TAKE A BREAK
By
Mickey Blue Eyes
On 15th June this year Vancouver Canucks lost 4-0 to Boston Bruins in the deciding final game of the ice hockey Stanley Cup Final in Vancouver. Afterwards, there was a serious riot in the city, an uncomfortable echo of a similar disturbance in 1994 when the same team lost. There are plenty of other equally serious examples of this sort of thing in North America, thus demonstrating, (a) mass hysterical reaction is not confined to football, and (b) Janus-faced Americans who jeer at "soccer hooligans" ought to take a good, long look at their own sports culture before having a go at anyone else.
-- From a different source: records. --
Definition cleanupInterval (idleTimeout : Z) : Z :=
  let interval := Z.quot idleTimeout 2 in
  if interval <? 10000000 then 10000000 else if 1000000000 <? interval then 1000000000 else interval.

End udprelay.

(** ** Lemmas: the invariant of all runs *)

Section invariant.
Import udprelay.
Context {R : Type} `{BackendResolver R} (resolver : R).

(** The resolver selected this backend for a datagram the client had sent. *)
Definition chosen (l : list event) (client : bytes) (backend : net.UDPAddr) : Prop :=
  ∃ payload sel, Received client payload ∈ l ∧ ResolveBackend resolver client payload = Ok sel ∧
    bs_Addr sel = Some backend.

Definition event_ok (l : list event) (e : event) : Prop :=
  match e with
  | Sent client backend _ => chosen l client backend
  | Replied client _ => ∃ backend, chosen l client backend
  | _ => True
  end.

Record state_ok (r : Relay) : Prop := {
  ok_pool : pool.pool_ok i_client (sessions r);
  ok_size : table_size r ≤ MaxSessions (cfg r);
  ok_max : 0 < MaxSessions (cfg r);
  ok_heap : ∀ sid s, pool.heap (sessions r) !! sid = Some s →
    chosen (log r) (i_client (pool.s_id s)) (i_backend (pool.s_id s));
  ok_log : Forall (event_ok (log r)) (log r)
}.

Definition held (r : Relay) (sid : nat) : Prop := is_Some (pool.heap (sessions r) !! sid).

Definition task_ok (r : Relay) (t : task) : Prop :=
  match t with
  | TPacket client payload => Received client payload ∈ log r
  | TDial client _ backend | TStore _ client _ backend => chosen (log r) client backend
  | TWrite sid _ | TRead sid _ | TReply sid _ | TCloseSession sid _ | TIdle sid _ => held r sid
  | TClose sid _ | TCloseQuiet sid => held r sid ∧ pool.detached (sessions r) sid
  end.

Record grows (r r' : Relay) : Prop := {
  gr_cfg : cfg r' = cfg r;
  gr_pool : pool.pool_grows (sessions r) (sessions r');
  gr_log : ∃ es, log r' = log r ++ es
}.

(** The datagrams that were received, that are settled (sent or lost), and the one a
    task still has to deliver. *)
Definition received (l : list event) : list (bytes * bytes) :=
  omap (λ e, match e with Received c p => Some (c, p) | _ => None end) l.
Definition settled (l : list event) : list (bytes * bytes) :=
  omap (λ e, match e with Sent c _ p | Lost c p _ => Some (c, p) | _ => None end) l.
Definition pending (r : Relay) (t : task) : option (bytes * bytes) :=
  match t with
  | TPacket c p | TDial c p _ | TStore _ c p _ => Some (c, p)
  | TWrite sid p => s ← pool.heap (sessions r) !! sid; Some (i_client (pool.s_id s), p)
  | _ => None
  end.

(** What an operation that is responsible for the datagrams [before] does: it keeps the
    invariant, and each of those datagrams is settled or the duty of a new task. *)
Record good (r : Relay) (before : list (bytes * bytes)) (out : Relay * list task) : Prop := {
  good_state : state_ok out.1;
  good_grows : grows r out.1;
  good_tasks : Forall (task_ok out.1) out.2;
  good_duty : ∃ es, log out.1 = log r ++ es ∧ received es = [] ∧
    settled es ++ omap (pending out.1) out.2 ≡ₚ before
}.

Lemma chosen_mono l es client backend : chosen l client backend → chosen (l ++ es) client backend.
Proof. intros (p & sel & Hin & ?). exists p, sel. rewrite elem_of_app. tauto. Qed.

Lemma event_ok_mono l es e : event_ok l e → event_ok (l ++ es) e.
Proof. destruct e; try done; cbn; [apply chosen_mono|]. intros [b Hb]. exists b. by apply chosen_mono. Qed.

Lemma held_grows r r' sid : grows r r' → held r sid → held r' sid.
Proof. intros [_ [Hh _] _] [s Hs]. destruct (Hh sid s Hs) as (s' & ? & _). by exists s'. Qed.

Lemma relay_task_ok_grows r r' t : grows r r' → task_ok r t → task_ok r' t.
Proof.
  intros Hg. pose proof (held_grows r r') as Hh. destruct (gr_log _ _ Hg) as [es E].
  destruct t; cbn [task_ok]; rewrite ?E; try (by eauto).
  - rewrite elem_of_app. by left.
  - apply chosen_mono.
  - apply chosen_mono.
  - intros [Hs Hd]. split; [by eauto|]. by eapply pool.detached_grows; [apply gr_pool| |].
  - intros [Hs Hd]. split; [by eauto|]. by eapply pool.detached_grows; [apply gr_pool| |].
Qed.

Lemma pending_grows r r' t : grows r r' → task_ok r t → pending r' t = pending r t.
Proof.
  intros Hg. destruct t; try done. cbn. intros [s Hs]. rewrite Hs.
  destruct (pool.pg_heap _ _ (gr_pool _ _ Hg) sid s Hs) as (s' & -> & E). cbn. by rewrite E.
Qed.

(** The one way states change: the pool and the log grow. *)
Lemma good_update r before r' ts' es :
  state_ok r → cfg r' = cfg r → log r' = log r ++ es →
  pool.pool_ok i_client (sessions r') ∧ pool.pool_grows (sessions r) (sessions r') →
  table_size r' ≤ MaxSessions (cfg r) →
  (∀ sid s, pool.heap (sessions r) !! sid = None → pool.heap (sessions r') !! sid = Some s →
     chosen (log r) (i_client (pool.s_id s)) (i_backend (pool.s_id s))) →
  Forall (event_ok (log r)) es → Forall (task_ok r') ts' → received es = [] →
  settled es ++ omap (pending r') ts' ≡ₚ before →
  good r before (r', ts').
Proof.
  intros Hok Hc Hl [Hp Hpg] Hsz Hnew Hes Hts Hrec Hset. constructor; cbn [fst snd]; try done.
  - constructor; try done; [by rewrite Hc|rewrite Hc; apply (ok_max _ Hok)| |].
    + intros sid s Hs. rewrite Hl. apply chosen_mono.
      destruct (pool.heap (sessions r) !! sid) as [s0|] eqn:E; [|by eapply Hnew].
      destruct (pool.pg_heap _ _ Hpg sid s0 E) as (s1 & Hs1 & Eid). rewrite Hs in Hs1. injection Hs1 as <-.
      rewrite Eid. by apply (ok_heap _ Hok sid).
    + rewrite Hl. apply Forall_app. split; (eapply Forall_impl; [|apply event_ok_mono]); [apply (ok_log _ Hok)|done].
  - constructor; [done|done|by exists es].
  - by exists es.
Qed.

Lemma good_pool r before p es ts' :
  state_ok r → pool.pool_ok i_client p ∧ pool.pool_grows (sessions r) p →
  pool.table p ⊆ pool.table (sessions r) →
  (∀ sid, pool.heap (sessions r) !! sid = None → pool.heap p !! sid = None) →
  Forall (event_ok (log r)) es → Forall (task_ok (emit (set_pool r p) es)) ts' → received es = [] →
  settled es ++ omap (pending (emit (set_pool r p) es)) ts' ≡ₚ before →
  good r before (emit (set_pool r p) es, ts').
Proof.
  intros Hok Hp Hsub Hnew Hes Hts Hrec Hset. eapply good_update; try done.
  - etransitivity; [|apply (ok_size _ Hok)]. unfold table_size. cbn. apply Nat2Z.inj_le, map_subseteq_size, Hsub.
  - intros sid s Hn Hs. cbn in Hs. by rewrite (Hnew sid Hn) in Hs.
Qed.

Lemma set_pool_same r : set_pool r (sessions r) = r.
Proof. by destruct r. Qed.
Lemma emit_nil r : emit r [] = r.
Proof. destruct r. unfold emit. cbn. by rewrite app_nil_r. Qed.

Lemma good_emit r before es ts' :
  state_ok r → Forall (event_ok (log r)) es → Forall (task_ok (emit r es)) ts' → received es = [] →
  settled es ++ omap (pending (emit r es)) ts' ≡ₚ before → good r before (emit r es, ts').
Proof.
  intros Hok. pose proof (good_pool r before (sessions r) es ts' Hok) as Hg. rewrite set_pool_same in Hg.
  intros. apply Hg; try done. split; [apply (ok_pool _ Hok)|apply pool.pool_grows_refl].
Qed.

Lemma good_tasks_only r before ts' :
  state_ok r → Forall (task_ok r) ts' → omap (pending r) ts' ≡ₚ before → good r before (r, ts').
Proof.
  intros Hok. pose proof (good_emit r before [] ts' Hok) as Hg. rewrite emit_nil in Hg. intros. by apply Hg.
Qed.

Lemma good_drop r client payload why : state_ok r → good r [(client, payload)] (drop_packet r client payload why).
Proof. intros. unfold drop_packet. apply good_emit; try done. by repeat constructor. Qed.

Lemma table_held r k sid : state_ok r → pool.table (sessions r) !! k = Some sid →
  ∃ s, pool.heap (sessions r) !! sid = Some s ∧ i_client (pool.s_id s) = k.
Proof. intros Hok Hk. destruct (pool.pok_table _ _ (ok_pool _ Hok) k sid Hk) as (s & ? & ? & _). by exists s. Qed.

(** A packet handed to the session the table has for its client. *)
Lemma good_existing r client payload sid :
  state_ok r → pool.table (sessions r) !! client = Some sid →
  good r [(client, payload)] (r, [TWrite sid payload]).
Proof.
  intros Hok (s & Hs & <-)%table_held; [|done]. apply good_tasks_only; [done| |].
  - constructor; [by exists s|constructor].
  - cbn. by rewrite Hs.
Qed.

Lemma sessionForClient_good r client payload :
  state_ok r → Received client payload ∈ log r →
  good r [(client, payload)] (sessionForClient resolver r client payload).
Proof.
  intros Hok Hin. unfold sessionForClient. destruct (closed r); [by apply good_drop|].
  destruct (pool.table _ !! client) as [sid|] eqn:Ek; [by apply good_existing|].
  destruct (_ <=? _); [by apply good_drop|].
  destruct (ResolveBackend resolver client payload) as [sel|] eqn:Er; [|by apply good_drop].
  destruct (bs_Addr sel) as [addr|] eqn:Ea; [|by apply good_drop].
  apply good_tasks_only; [done| |done]. constructor; [|constructor]. by exists payload, sel.
Qed.

(** Connections that are dialled and closed concern no clause of the invariant. *)
Lemma fresh_ok r cs n : state_ok r → state_ok (set_fresh r cs n).
Proof. intros []. by constructor. Qed.

Lemma good_fresh r cs n before out : good (set_fresh r cs n) before out → good r before out.
Proof. intros [Hs [Hc Hp Hl] Ht Hd]. by constructor. Qed.

Lemma dialSession_good r o client payload backend :
  state_ok r → chosen (log r) client backend →
  good r [(client, payload)] (dialSession r o client payload backend).
Proof.
  intros Hok Hch. unfold dialSession. destruct (o_err o); [by apply good_drop|].
  eapply good_fresh, good_tasks_only; [by apply fresh_ok| |done]. by constructor.
Qed.

Lemma storeSession_good r o c client payload backend :
  state_ok r → chosen (log r) client backend →
  good r [(client, payload)] (storeSession r o c client payload backend).
Proof.
  intros Hok Hch. unfold storeSession, closeFresh. pose proof (fresh_ok r (fresh r ∖ {[c]}) (dials r) Hok) as Hok'.
  destruct (closed r); [by eapply good_fresh, good_drop|].
  destruct (pool.table _ !! client) as [sid|] eqn:Ek; [by eapply good_fresh, good_existing|].
  destruct (_ <=? _) eqn:Esz; [by eapply good_fresh, good_drop|]. apply Z.leb_gt in Esz. cbn zeta.
  eapply good_fresh. cbn [set_fresh sessions].
  set (i := {| i_client := client; i_backend := backend |}).
  pose proof (pool.store_ok i_client (sessions r) i (o_now o) (ok_pool _ Hok) Ek) as Hst.
  rewrite <- (emit_nil (set_pool _ _)). eapply good_update; try done; cbn [emit set_pool set_fresh sessions].
  - unfold table_size in *. cbn. rewrite map_size_insert_None by done. lia.
  - intros sid s Hn. cbn. intros [[_ <-]|[_ ?]]%lookup_insert_Some; [done|congruence].
  - constructor; [|constructor]. eexists. cbn. apply lookup_insert_eq.
  - cbn. by rewrite lookup_insert_eq.
Qed.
Now I have nothing against ice hockey, grid iron, basketball or baseball. They are unquestionably games which require genuine talent, athleticism and organisation. And every time I viewed them in the flesh I was fortunate enough to have family or friends explain their more esoteric aspects. But to me they can only ever be a spectacle of limited novelty value; in a lighter mood I am apt to describe baseball as rounders, grid iron as a street fight in biker helmets, basketball as netball, and ice hock ey as a slapstick brawl on skates. Like Morris Dancing, they might hold my attention for about ten minutes before I get off and do something more interesting such as water plants or watch river traffic through binoculars. I completely understand too the American Establishment wish to have sports they consider "American." Each to his or her own, even if sometimes there is something peculiarly isolationist or (at its absolute worst) paranoid in their motivation.
But the Vancouver episode struck a chord in me because at the time I was engaged on another project researching the Salem witchcraft "trials" held at the turn of the seventeenth/eighteenth centuries. Reading the transcripts I was struck by the similarity in contrived mass hysteria and idiocy, not only in the Vancouver riot but also in comparable facets of football and other sports. For anybody who wants to go deeper there are also plenty of specialist psychologist papers on the subject. Almost always when playing fortunes go wrong the reaction boils down to a sort of vested interest in emotional insecurity, an inability to shrug and say, "Well, we lost that one. Maybe next time. And I'll make sure I do better." Someone or something, it seems, has to pay the price or get the blame when a sports endeavour is unsuccessful. Even inanimate objects will suffice if there is no available human being. All it needs after that is a few evil demagogues and sufficient ill-temper to manufacture a mass-hysterical mob; it requires no special talent, only a cheap second-rate appeal to worst instincts. Then events can go rapidly downhill and get out of hand. As we all know, local, national and international football is riddled with examples. The paradox is that players generally are much more philosophic than fans: some you win, some you lose, some you draw. Nevertheless, most supporters manage a reasonable understanding and get by without turning into a rotting lemon. Usually it is only a noisy, self-pitying minority who carp and whine like old women; and of course for them there is always the stupid illusion of heroic martyr or visionary. Still, mass reactionary hysteria in adversity is the exception, not the rule.
At such times it is almost useless appealing to reason because there will always be somebody who finds a niche or weird rationale in misery or mischief. For instance, such people can also get real sado-masochistic pleasure in barracking individual players. Like the real culprits at Salem they have found a focus for everything in their own unhappy lives. Then it can set like stone and is just as unfeeling and pitiless. In a human sense it is often outright evil. I have yet to see or hear a mob who is anything other than ugly, threatening and cowardly, and usually racist in one form or another. It transpires the Vancouver riot was merely the latest physical expression of it. No doubt there will be others in the near future.
There is a thin dividing line between an enthusiastic crowd and ugly mob action, just as there is between an informed critic and a hectoring bully or between justified outrage and mindless anger. If human history has anything to teach us it is that civilised people instinctively know the difference even when they find it difficult to articulate. In other words it is possible to be determinist without looking and sounding like a thug.
All of which explains why I am glad we are in the football close season. For me it will be a welcome break from the usual nonsense of individual and group hysteria prompted by an inconsistent season. Oh I'm sure that won't stop tedious diatribes against a new strip or some other infantile cause celebre. Nor would it surprise me on a walk through Calderstones Park to happen on an unsteady circle of wobbly beer bellies trying desperately to summon footy spectres waving bundles of free Swiss francs. Just be thankful for the breather. Come August, we'll be knee deep in witchcraft again. And maybe when we return the Enlightenment will have reached into some hitherto dark corners haunted by who-knows-what-demon. Don't make book on it, though. Vancouver proved there is still some distance to travel to the light.